Here are some pics of the pieces laid out on ground and some erect










































































Hope this helps


----------



## SasyGrl31

oh my........he's naked!


----------



## R4ZORx

I think a good idea would be to replace the 90 degree elbows on the 'feet' with 'T's so you could put a stake or something through it to secure it to the ground.


----------



## xxScorpion64xx

R4ZORx said:


> I think a good idea would be to replace the 90 degree elbows on the 'feet' with 'T's so you could put a stake or something through it to secure it to the ground.


Thats a good option if you want to use it outdoors, that's the beauty of pvc, interchanges quickly! Thanks Razor!


----------



## R4ZORx

xxScorpion64xx said:


> Thanks Razor!


No, Thank you!! I going to steal this idea! I've made some PVC 'men' in the past. but none with legs. Let's just say they were ALL spine shoved in the ground (not very stable). The 'feet' will really help him stay upright.


----------



## GobbyGruesome

Love this - all of mine are wood and they gets HEAVY (which sometimes is not a bad thing.) Any idea roughly how much one of these would cost to build?


----------



## R4ZORx

I priced the pieces at Home Depot online just now. I got around $13 and change for all the pipe and fittings.


----------



## xxScorpion64xx

GobbyGruesome said:


> Love this - all of mine are wood and they gets HEAVY (which sometimes is not a bad thing.) Any idea roughly how much one of these would cost to build?
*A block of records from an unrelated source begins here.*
(** no live entry carries a name [strcmp_s]-equal to [name] *)
Definition name_absent (idx : name_index) (name : cstr) : Prop :=
  forall i v n, 0 <= i -> row_value idx i = Some v -> value_name ops v = Some n ->
    strcmp_s n name (name_len_max idx) <> 0.

Lemma row_value_name idx i v :
  index_inv idx -> 0 <= i -> row_value idx i = Some v ->
  v <> NULL /\ exists n, value_name ops v = Some n /\ cstr_ok n.
Proof.
  intros [Hr _] Hi Hv. pose proof (row_value_in_range _ _ _ Hr Hi Hv) as Hri.
  apply row_value_used in Hv as [Hu <-]. destruct (ri_wf _ Hr i Hri) as [_ [Hf|(_ & Hs & Hn)]]; [|done].
  unfold is_used in Hu. rewrite Hf in Hu. discriminate Hu.
Qed.

(** (functional): [name_index_search] is sound and complete: under the
    index invariant it returns NULL exactly when no live entry has a name
    [strcmp_s]-equal to the key; otherwise it returns the value and row of a
    live entry with such a name, so tombstones, wrap-around probing and
    colliding hashes never hide or invent an entry. *)
Theorem search_spec idx name
    (Hinv : index_inv idx) (Hok : cstr_ok name) :
  let '(v, r) := name_index_search ops idx name in
  (v = NULL <-> name_absent idx name) /\
  (v <> NULL -> 0 <= r < row_cap idx /\ row_value idx r = Some v /\
     exists n, value_name ops v = Some n /\ strcmp_s n name (name_len_max idx) = 0).
Proof.
  destruct (name_index_search ops idx name) as [v r] eqn:Hs.
  destruct (search_effect idx name v r Hinv Hok Hs) as [(Hv & Hr & Hrv & n & Hn & Hc)|[-> Ha]].
  - split; [|intros _; split; [done|]; split; [done|]; by exists n]. split; [done|].
    intros Ha. by destruct (Ha r v n ltac:(lia) Hrv Hn).
  - split; [|done]. by split.
Qed.
(** (functional): [ebr_retire_ref] with a reference and a destructor
    succeeds, keeps the slot count exact, and never runs the destructor of the
    reference it retires: afterwards the reference waits in this CPU's table
    tagged with the current epoch, or, when every slot stayed occupied after
    two reclaim passes, the overflow counter went up by one and the
    reference is leaked. *)
Theorem retire_ref_deferred s NR_CPU c ref fn
    (Hr : ref <> NULL) (Hf : fn <> NULL) (Hi : inited s = true) (Hc : count_ok (cpus s c)) :
  let '(e, s', _) := ebr_retire_ref s NR_CPU c ref fn in
  e = REND_SUCCESS /\ count_ok (cpus s' c) /\
  (mk_rec ref fn (global_epoch s) true ∈ recs (cpus s' c) /\ overflow_ops (cpus s' c) = overflow_ops (cpus s c) \/
   overflow_ops (cpus s' c) = overflow_ops (cpus s c) + 1).
Proof.
  unfold ebr_retire_ref. destruct (Z.eqb_spec ref NULL); [done|]. destruct (Z.eqb_spec fn NULL); [done|].
  cbn [orb]. unfold ebr_ensure_init. rewrite Hi.
  set (new := mk_rec ref fn (global_epoch s) true).
  pose proof (try_reclaim_effect s NR_CPU c Hc) as H1. cbv zeta in H1.
  destruct (ebr_try_reclaim s NR_CPU c) as [s1 f1]. destruct H1 as (G1 & _ & C1 & O1 & _).
  destruct (retire_insert s1 c new) as [s2|] eqn:E1.
  { pose proof (insert_then_reclaim s1 NR_CPU c new s2 eq_refl (eq_sym G1) C1 E1) as H2. cbv zeta in H2.
    destruct (ebr_try_reclaim s2 NR_CPU c) as [s3 f3]. cbn [fst] in H2. destruct H2 as (H2 & H3 & H4).
    split; [done|]. split; [done|]. left. split; [done|congruence]. }
  pose proof (try_reclaim_effect s1 NR_CPU c C1) as H2. cbv zeta in H2.
  destruct (ebr_try_reclaim s1 NR_CPU c) as [s2 f2]. destruct H2 as (G2 & _ & C2 & O2 & _).
  destruct (retire_insert s2 c new) as [s3|] eqn:E2.
  { pose proof (insert_then_reclaim s2 NR_CPU c new s3 eq_refl ltac:(cbn; congruence) C2 E2) as H3. cbv zeta in H3.
    destruct (ebr_try_reclaim s3 NR_CPU c) as [s4 f4]. cbn [fst] in H3. destruct H3 as (H3 & H4 & H5).
    split; [done|]. split; [done|]. left. split; [done|congruence]. }
  set (s3 := mk_ebr _ _ _ _).
  assert (C3 : count_ok (cpus s3 c) /\ overflow_ops (cpus s3 c) = overflow_ops (cpus s c) + 1).
  { unfold s3, count_ok. cbn. rewrite fn_insert_case, decide_True by done. cbn. split; [done|]. lia. }
  pose proof (try_reclaim_effect s3 NR_CPU c (proj1 C3)) as H3. cbv zeta in H3.
  destruct (ebr_try_reclaim s3 NR_CPU c) as [s4 f4]. destruct H3 as (_ & _ & C4 & O4 & _).
  split; [done|]. split; [done|]. right. lia.
Qed.

(** one active reader in epoch 3, the global epoch at 5, two slots used *)
Definition demo_ecpu : ebr_cpu :=
  mk_ecpu 1 3 1 [mk_rec 100 9 2 true; mk_rec 200 9 4 true; rec_empty] 2 2 0 0.
Definition demo_ebr : ebr := mk_ebr 5 true 0 (fun _ => demo_ecpu).

Lemma try_reclaim_exact_witness :
  count_ok (cpus demo_ebr 0) /\ snd (ebr_try_reclaim demo_ebr 1 0) = [(100, 9)].
Proof.
  pose proof (try_reclaim_exact demo_ebr 1 0 eq_refl) as H. cbv zeta in H. split; [reflexivity|].
  destruct (ebr_try_reclaim demo_ebr 1 0) as [s' calls]. cbn [snd]. rewrite (proj1 H). reflexivity.
Defined.

Lemma retire_ref_deferred_witness :
  let '(e, s', _) := ebr_retire_ref demo_ebr 1 0 300 9 in
  e = REND_SUCCESS /\ count_ok (cpus s' 0).
Proof.
  pose proof (retire_ref_deferred demo_ebr 1 0 300 9 ltac:(discriminate) ltac:(discriminate) eq_refl eq_refl) as H.
  destruct (ebr_retire_ref demo_ebr 1 0 300 9) as [[e s'] f]. destruct H as (H1 & H2 & _). split; [exact H1|exact H2].
Defined.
Very, very cheap..you need two lengths of the pvc pipes, I think they are like 3 dollars each, forgot how long each is I think ten feet, and the fittings average 
45 cents to 65 cents each


----------



## GobbyGruesome

Wow - you're awesome. Thanks so much. I think I'll try to make the switch for next year! 

Thanks again.


----------



## xxScorpion64xx

R4ZORx said:


> I priced the pieces at Home Depot online just now. I got around $13 and change for all the pipe and fittings.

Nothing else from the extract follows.